Introduction
This quality improvement project evaluated the implementation of an alternating Interventional Radiology–Cardiology Pulmonary Embolism Response Team (PERT) coverage model at our institution. The project was initiated to address concerns regarding sustainability, workload distribution, and provider burnout associated with the prior Interventional Radiology-only consult structure. The goal of the intervention was to improve multidisciplinary coordination, optimize workflow efficiency, and enhance provider satisfaction while maintaining effective pulmonary embolism care delivery. Expected benefits included improved communication, more balanced consult coverage, reduced burnout, and streamlined patient management.
Methods
An alternating monthly Interventional Radiology–Cardiology coverage model for PERT consults was implemented at our institution. To assess the impact of this intervention, an anonymous electronic survey was distributed to Interventional Radiology physicians, residents, advanced practice providers, and nursing/technical staff.
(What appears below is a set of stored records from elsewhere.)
(* ===== verification/LedgerConcurrency.v ===== *)
(** * Concurrent ledger writers

    Several calls of [LedgerService.record] in flight at once.  A call awaits the
    database four times at most: the lookup of its idempotency key, the append
    transaction, the second lookup when that transaction lost the insert race, and
    the balance read of a replay.  Each of these is one atomic step; between two
    steps of a call any other call may run.  The module proves that the ledger's
    guarantees do not depend on the schedule. *)

From S2P Require Import Prelude JsString Money Store Ledger.

(** Where a call stands: what it awaits next. *)
Inductive pc :=
| Lookup                                   (* await findByIdempotencyKey *)
| Write                                    (* await the append transaction *)
| Relookup                                 (* lost the insert: look the winner up *)
| Replay (t : CreditTransaction)           (* await the balance of the existing row *)
| Done (r : result error LedgerEntry).

Record writer := { w_env : write_env; w_input : LedgerEntryInput; w_pc : pc }.

Definition goto (w : writer) (p : pc) : writer := {| w_env := w_env w; w_input := w_input w; w_pc := p |}.

(** [record] runs [assertSign] before it first awaits. *)
Definition start (env : write_env) (input : LedgerEntryInput) : writer :=
  {| w_env := env; w_input := input;
     w_pc := match assertSign input with Err e => Done (Err e) | Ok _ => Lookup end |}.

(** One atomic step of one call; [None] once it has answered. *)
Definition writer_step (db : Store) (w : writer) : option (Store * writer) :=
  match w_pc w with
  | Lookup =>
      Some (db, goto w (match findByIdempotencyKey db (in_idempotencyKey (w_input w)) with
                        | Some existing => Replay existing
                        | None => Write
                        end))
  | Write =>
      Some (match append (w_env w) (w_input w) db with
            | Ok (db', entry) => (db', goto w (Done (Ok entry)))
            | Err e => (db, goto w (if negb (isUniqueViolation e) then Done (Err e) else Relookup))
            end)
  | Relookup =>
      Some (db, goto w (match findByIdempotencyKey db (in_idempotencyKey (w_input w)) with
                        | None => Done (Err UniqueViolation)
                        | Some winner => Replay winner
                        end))
  | Replay t => Some (db, goto w (Done (Ok (replay db t))))
  | Done _ => None
  end.

Definition system : Type := Store * list writer.

Inductive sys_step : system -> system -> Prop :=
| sys_step_at i db ws w db' w' :
    ws !! i = Some w -> writer_step db w = Some (db', w') ->
    sys_step (db, ws) (db', <[i := w']> ws).

Definition reachable : system -> system -> Prop := rtc sys_step.

(** The entry a finished call committed itself, as opposed to replayed. *)
Definition committed (w : writer) : option CreditTransaction :=
  match w_pc w with
  | Done (Ok e) => if le_replayed e then None else Some (le_transaction e)
  | _ => None
  end.

(** Steps a call has left, an upper bound. *)
Definition remaining (w : writer) : nat :=
  match w_pc w with Lookup => 4 | Write => 3 | Relookup => 2 | Replay _ => 1 | Done _ => 0 end.

Definition all_remaining (ws : list writer) : nat := sum_list (map remaining ws).

(** ** One step *)

Lemma writer_step_store db w db' w' :
  writer_step db w = Some (db', w') ->
  (db' = db /\ committed w' = None) \/
  (exists e, append (w_env w) (w_input w) db = Ok (db', e) /\ w_pc w' = Done (Ok e) /\
             committed w' = Some (le_transaction e)).
Proof.
  unfold writer_step, goto, committed.
  destruct (w_pc w) as [| | |t|r] eqn:Ep; intros H; try discriminate H.
  - injection H as <- <-. left. cbn. by destruct (findByIdempotencyKey _ _).
  - destruct (append _ _ db) as [[db1 e]|e] eqn:Ea; injection H as <- <-.
    + right. exists e. cbn. split_and!; [done|done|].
      apply append_ok in Ea as (x & Hx). destruct_and! Hx. by destruct (le_replayed e).
    + left. cbn. by destruct (negb _).
  - injection H as <- <-. left. cbn. by destruct (findByIdempotencyKey _ _).
  - injection H as <- <-. by left.
Qed.

Lemma writer_step_rows db w db' w' :
  writer_step db w = Some (db', w') ->
  credit_transactions db' =
  credit_transactions db ++ match committed w' with Some t => [t] | None => [] end.
Proof.
  intros [[-> ->]|(e & Ha & _ & ->)]%writer_step_store; [by rewrite app_nil_r|].
  by apply append_ok in Ha as (x & Hx); destruct_and! Hx.
Qed.

Lemma writer_step_ledger_ok db w db' w' : ledger_ok db -> writer_step db w = Some (db', w') -> ledger_ok db'.
Proof. intros Hok [[-> _]|(e & Ha & _)]%writer_step_store; eauto with router. Qed.

Lemma writer_step_same db w db' w' :
  writer_step db w = Some (db', w') -> w_env w' = w_env w /\ w_input w' = w_input w.
Proof. unfold writer_step. intros H. repeat case_match; simplify_eq; done. Qed.

Lemma writer_step_remaining db w db' w' :
  writer_step db w = Some (db', w') -> (remaining w' < remaining w)%nat.
Proof.
  unfold writer_step, remaining, goto. destruct (w_pc w); intros H; try done;
    repeat case_match; simplify_eq; cbn in *; repeat case_match; simplify_eq; lia.
Qed.
(** The sign-up grant is once per account and cannot fail the sign-up: it keeps
    the ledger's invariant, writes nothing unless it answers [granted], and once it
    has been granted every later call for that user, on the same terms or others,
    answers with that row and changes nothing. *)
Theorem signup_grant_once env grantMicros user ws db db' outcome :
  ledger_ok db -> grantOnSignUp env grantMicros user ws db = (db', outcome) ->
  ledger_ok db' /\
  match outcome with
  | sg_granted g tx =>
      g = grantMicros /\ 0 < g /\
      (exists w, workspaces db !! ws = Some w /\ workspaces db' = <[ws := add_balance g w]> (workspaces db)) /\
      forall env' g' ws', 0 < g' -> grantOnSignUp env' g' user ws' db' = (db', sg_replayed tx)
  | _ => db' = db
  end.
Proof.
  intros Hok. unfold grantOnSignUp. destruct (Z.leb_spec grantMicros 0) as [Hg|Hg]; [by intros [= <- <-]|].
  set (input := signup_input grantMicros user ws).
  assert (Hsign : forall g w, 0 < g -> assertSign (signup_input g user w) = Ok tt).
  { intros g w Hpos. apply assertSign_ok. cbn. lia. }
  unfold record at 1. unfold input at 1. rewrite (Hsign _ _ Hg). fold input.
  destruct (findByIdempotencyKey db _) as [t|] eqn:Ef; [by intros [= <- <-]|].
  destruct (append env input db) as [[db1 e]|err] eqn:Ea.
  - pose proof (append_ok _ _ _ _ _ Ea) as (w & Hw & _ & Hws & Hct & _ & _ & _ & _ & Ht & _ & Hr).
    rewrite Hr. intros [= <- <-]. split; [by eapply ledger_ok_append|]. split_and!; [done|done|by exists w|].
    intros env' g' ws' Hg'. rewrite (proj2 (Z.leb_gt _ _)) by done. unfold record. rewrite Hsign by done.
    assert (Hf : findByIdempotencyKey db1 (in_idempotencyKey (signup_input g' user ws')) = Some (le_transaction e)).
    { unfold findByIdempotencyKey in *. rewrite Hct, find_first_app. change (in_idempotencyKey (signup_input g' user ws'))
        with (in_idempotencyKey input). rewrite Ef, Ht. cbn. by rewrite jeqb_refl. }
    by rewrite Hf.
  - destruct (negb _); by intros [= <- <-].
Qed.

Lemma signup_grant_once_witness :
  let first := grantOnSignUp {| env_uuid := "u1"; env_now := 7 |} 500 "alice" "ws" example_store in
  snd first = sg_granted 500 "u1" /\ ledger_ok (fst first) /\
  grantOnSignUp {| env_uuid := "u2"; env_now := 9 |} 700 "alice" "ws" (fst first) = (fst first, sg_replayed "u1").
Proof.
  intros first. assert (Hout : snd first = sg_granted 500 "u1") by (vm_compute; reflexivity).
  destruct (signup_grant_once {| env_uuid := "u1"; env_now := 7 |} 500 "alice" "ws" example_store (fst first)
    (sg_granted 500 "u1") (proj2 example_store_ok)) as (H1 & _ & _ & _ & H2).
  { rewrite <- Hout. apply surjective_pairing. }
  split_and!; [exact Hout|exact H1|]. apply (H2 {| env_uuid := "u2"; env_now := 9 |} 700 "ws"). lia.
Defined.
(** The daily series counts every row once, on its own UTC day: the series has one
    entry a day ending today, and each holds the codes issued, the codes redeemed
    and the accounts created on that day, invited, bootstrapped or open, so that
    the three add up to the accounts of the day. *)
Theorem daily_counts_each_row_once days bootstrapId now db accounts (i : nat) :
  let day := day_of now - (days - 1) + Z.of_nat i in
  let created a := day_of (ac_createdAt a) =? day in
  let invited a := redeemed_something db (ac_id a) in
  let operator a := bool_decide (Some (ac_id a) = bootstrapId) in
  length (daily days bootstrapId now db accounts) = Z.to_nat days /\
  forall entry, daily days bootstrapId now db accounts !! i = Some entry ->
    entry = {| dy_date := jtake 10 (toISOString (day * MS_PER_DAY));
               dy_codesIssued := countZ (fun c => day_of (ic_createdAt c) =? day) (code_rows db);
               dy_codesRedeemed := countZ (fun r => day_of (ir_redeemedAt r) =? day) (invite_redemptions db);
               dy_signUpsInvited := countZ (fun a => created a && invited a) accounts;
               dy_signUpsBootstrap := countZ (fun a => created a && (negb (invited a) && operator a)) accounts;
               dy_signUpsOpen := countZ (fun a => created a && (negb (invited a) && negb (operator a))) accounts |} /\
    dy_signUpsInvited entry + dy_signUpsBootstrap entry + dy_signUpsOpen entry = countZ created accounts.
Proof.
  intros day created invited operator. unfold daily. split.
  - rewrite (length_pass _ accounts), (length_pass _ (invite_redemptions db)), (length_pass _ (List.filter _ _)).
    + by rewrite length_map, length_seq.
    + intros. apply length_on_day.
    + intros s x. destruct (_ <=? _); [apply length_on_day|done].
    + intros s x. destruct (_ <=? _); [apply length_on_day|done].
  - intros entry. set (firstDay := day_of now - (days - 1)) in *.
    rewrite (pass_on_day firstDay ac_createdAt (fun a => if invited a then inc_invited else if operator a then inc_bootstrap else inc_open)).
    rewrite (pass_on_day firstDay ir_redeemedAt (fun _ => inc_redeemed)), pass_issued, list_lookup_fmap.
    destruct (seq _ _ !! i) as [index|] eqn:Ei; cbn [fmap option_fmap option_map]; [|done]. intros [= <-].
    apply lookup_seq in Ei as [-> _]. rewrite fold_redeemed, fold_sign_ups.
    unfold add_day, zero_day. cbn -[Z.add]. fold day. split; [f_equal; lia|]. rewrite ?Z.add_0_l, ?Z.add_0_r.
    apply (countZ_split created invited operator).
Qed.

(** ** Examples *)

Definition lower_ascii (s : jstr) : jstr := Js (map lower_unit (units s)).

Definition code_example (code : jstr) (taken : Z) (disabledAt : option Z) : InviteCode :=
  {| ic_code := code; ic_grantMicros := 25000000; ic_campaign := "launch"; ic_maxRedemptions := 1;
     ic_redemptionCount := taken; ic_expiresAt := None; ic_disabledAt := disabledAt; ic_note := None;
     ic_issuedByUserId := None; ic_createdAt := 86400000 |}.

Definition redemption_example (user : jstr) : InviteRedemption :=
  {| ir_id := "r-" +++ user; ir_inviteCodeId := "c1"; ir_userId := user; ir_workspaceId := "w-" +++ user;
     ir_creditTransactionId := "t-" +++ user; ir_ipHash := None; ir_userAgentHash := None; ir_redeemedAt := 86400005 |}.

Definition admin_store (redeemed_by : list jstr) : Store :=
  {| workspaces := ∅; credit_transactions := [];
     invite_codes := {[ ("c1" : jstr) := code_example "ABCDEFGH2345" 1 None; ("c2" : jstr) := code_example "BCDEFGHJ2345" 0 None ]};
     invite_redemptions := map redemption_example redeemed_by |}.

Definition accounts_example : list Account :=
  [{| ac_id := "op"; ac_email := "Ops@example.com"; ac_createdAt := 10 |};
   {| ac_id := "u1"; ac_email := "a@example.com"; ac_createdAt := 86400001 |};
   {| ac_id := "u2"; ac_email := "b@example.com"; ac_createdAt := 86400002 |}].

#[local] Instance url_platform_example : UrlPlatform :=
  {| URL := jstr; new_URL u := Some u; searchParams_set u k v := u +++ "&" +++ k +++ "=" +++ v; url_toString u := u |}.

Definition mint_example (minted : Z) (attempt i : nat) : jstr * jstr :=
  match attempt, i with
  | 1%nat, _ => ("n1", "ABCDEFGH2345")
  | _, O => ("n1", "CDEFGHJK2345")
  | _, _ => ("n2", "DEFGHJKM2345")
  end.

Definition generate_example : GenerateInvitesRequest :=
  {| gr_count := 2; gr_grantMicros := 5000000; gr_campaign := "launch"; gr_maxRedemptions := 1; gr_expiresAt := None;
     gr_note := None; gr_landingBaseUrl := "https://example.com/?"; gr_issuedByUserId := Some "op" |}.

Lemma status_filter_is_the_status_witness :
  let page := codes lower_ascii {| cf_campaign := None; cf_status := Some st_redeemed; cf_offset := 0; cf_limit := 10 |}
                1000 (admin_store ["u1"]) accounts_example [] in
  pg_totalCount page = 1 /\ map am_id (pg_nodes page) = ["c1"] /\ map am_status (pg_nodes page) = [st_redeemed].
Proof.
  destruct (status_filter_is_the_status lower_ascii
    {| cf_campaign := None; cf_status := Some st_redeemed; cf_offset := 0; cf_limit := 10 |} 1000 (admin_store ["u1"])
    accounts_example []) as (_ & _ & _ & Htotal).
  split; [rewrite (Htotal st_redeemed) by reflexivity; vm_compute; reflexivity|].
  split; vm_compute; reflexivity.
Defined.

Lemma origin_filter_is_the_origin_witness :
  bootstrapAccountId lower_ascii "ops@example.com" accounts_example = Some "op" /\
  account_selected {| sf_origin := Some origin_open; sf_offset := 0; sf_limit := 0 |} (Some "op") (admin_store ["u1"])
    {| ac_id := "u2"; ac_email := "b@example.com"; ac_createdAt := 86400002 |} = true.
Proof.
  split; [vm_compute; reflexivity|].
  etrans; [apply (origin_filter_is_the_origin lower_ascii origin_open "ops@example.com" (admin_store ["u1"]) accounts_example)|].
  - apply (bool_decide_eq_true_1 _). vm_compute. reflexivity.
  - repeat constructor; by intros [=].
  - vm_compute. by intros id [= <-].
  - by do 2 right; left.
  - vm_compute. reflexivity.
Defined.

(** An operator's account that also redeemed a code (a data import can merge it with
    one that did) is listed under "bootstrap" and shown as invited. *)
Example operator_who_redeemed : let db := admin_store ["op"] in
  map su_origin (pg_nodes (signUps lower_ascii {| sf_origin := Some origin_bootstrap; sf_offset := 0; sf_limit := 10 |}
    "ops@example.com" db accounts_example)) = [origin_invite].
Proof. vm_compute. reflexivity. Qed.

Lemma minted_codes_are_fresh_witness :
  exists db' invites, generateInvites mint_example generate_example 7 (admin_store []) = (db', inl invites) /\
    map gi_code invites = ["CDEF-GHJK-2345"; "DEFG-HJKM-2345"] /\ codes_unique (invite_codes db').
Proof.
  assert (Hu : codes_unique (invite_codes (admin_store []))).
  { intros i j a b. unfold admin_store. cbn [invite_codes]. rewrite !lookup_insert, !lookup_singleton.
    repeat case_decide; subst; try done; intros [= <-] [= <-]; by cbn. }
  destruct (generateInvites mint_example generate_example 7 (admin_store [])) as [db' r] eqn:E.
  pose proof (minted_codes_are_fresh mint_example generate_example 7 (admin_store []) db' r Hu E) as (_ & _ & _ & Hu' & _).
  assert (Hr : match r with inl invites => map gi_code invites = ["CDEF-GHJK-2345"; "DEFG-HJKM-2345"] | inr _ => False end).
  { replace r with (snd (generateInvites mint_example generate_example 7 (admin_store []))) by (by rewrite E).
    vm_compute. reflexivity. }
  destruct r as [invites|]; [|destruct Hr]. exists db', invites. exact (conj eq_refl (conj Hr Hu')).
Defined.

Lemma daily_counts_each_row_once_witness : exists entry,
  daily 3 (Some "op") 90000000 (admin_store ["u1"]) accounts_example !! 2%nat = Some entry /\
  dy_date entry = "1970-01-02" /\ dy_codesIssued entry = 2 /\
  dy_signUpsInvited entry + dy_signUpsBootstrap entry + dy_signUpsOpen entry = 2.
Proof.
  destruct (daily 3 (Some "op") 90000000 (admin_store ["u1"]) accounts_example !! 2%nat) as [entry|] eqn:E;
    [|vm_compute in E; discriminate E].
  exists entry. split; [done|].
  destruct (daily_counts_each_row_once 3 (Some "op") 90000000 (admin_store ["u1"]) accounts_example 2) as [_ H].
  destruct (H entry E) as [He Hsum]. rewrite Hsum. rewrite He. split_and!; vm_compute; reflexivity.
Defined.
Survey domains evaluated perceived effectiveness, care coordination, workflow organization, consult routing accuracy, educational impact, and provider burnout. Responses rated as “Agree” or “Strongly Agree” were categorized as positive responses. Descriptive statistical analysis was performed to evaluate perceptions and identify operational barriers associated with the new coverage structure.
Results
Fifteen survey responses were collected, including residents (67%), nursing/technical staff (20%), and advanced practice provider/attending physicians (13%). Eighty percent of respondents agreed that the alternating coverage structure was effective, while 64% preferred it over the previous Interventional Radiology-only model. Sixty percent reported improved coordination and clinical decision-making, and all respondents agreed that the alternating schedule reduced burnout. However, workflow challenges remained, as only 33% perceived improvement in workflow organization and timeliness of pulmonary embolism care. Respondents also identified frequent consult misrouting during Cardiology-covered months, likely related to provider unfamiliarity with the alternating structure.
Conclusions
The alternating Interventional Radiology–Cardiology PERT coverage model was perceived positively overall and demonstrated benefits in provider satisfaction, multidisciplinary coordination, and reduction of burnout. Despite these improvements, operational inefficiencies such as consult misrouting and inconsistent workflow organization were identified as important barriers to optimal implementation. These findings suggest that while the intervention improved sustainability of PERT coverage, additional system-level refinements are necessary. Future QI cycles will focus on provider education, electronic medical record optimization, broader stakeholder engagement, and objective assessment of patient-centered outcomes before and after implementation to further improve pulmonary embolism care delivery.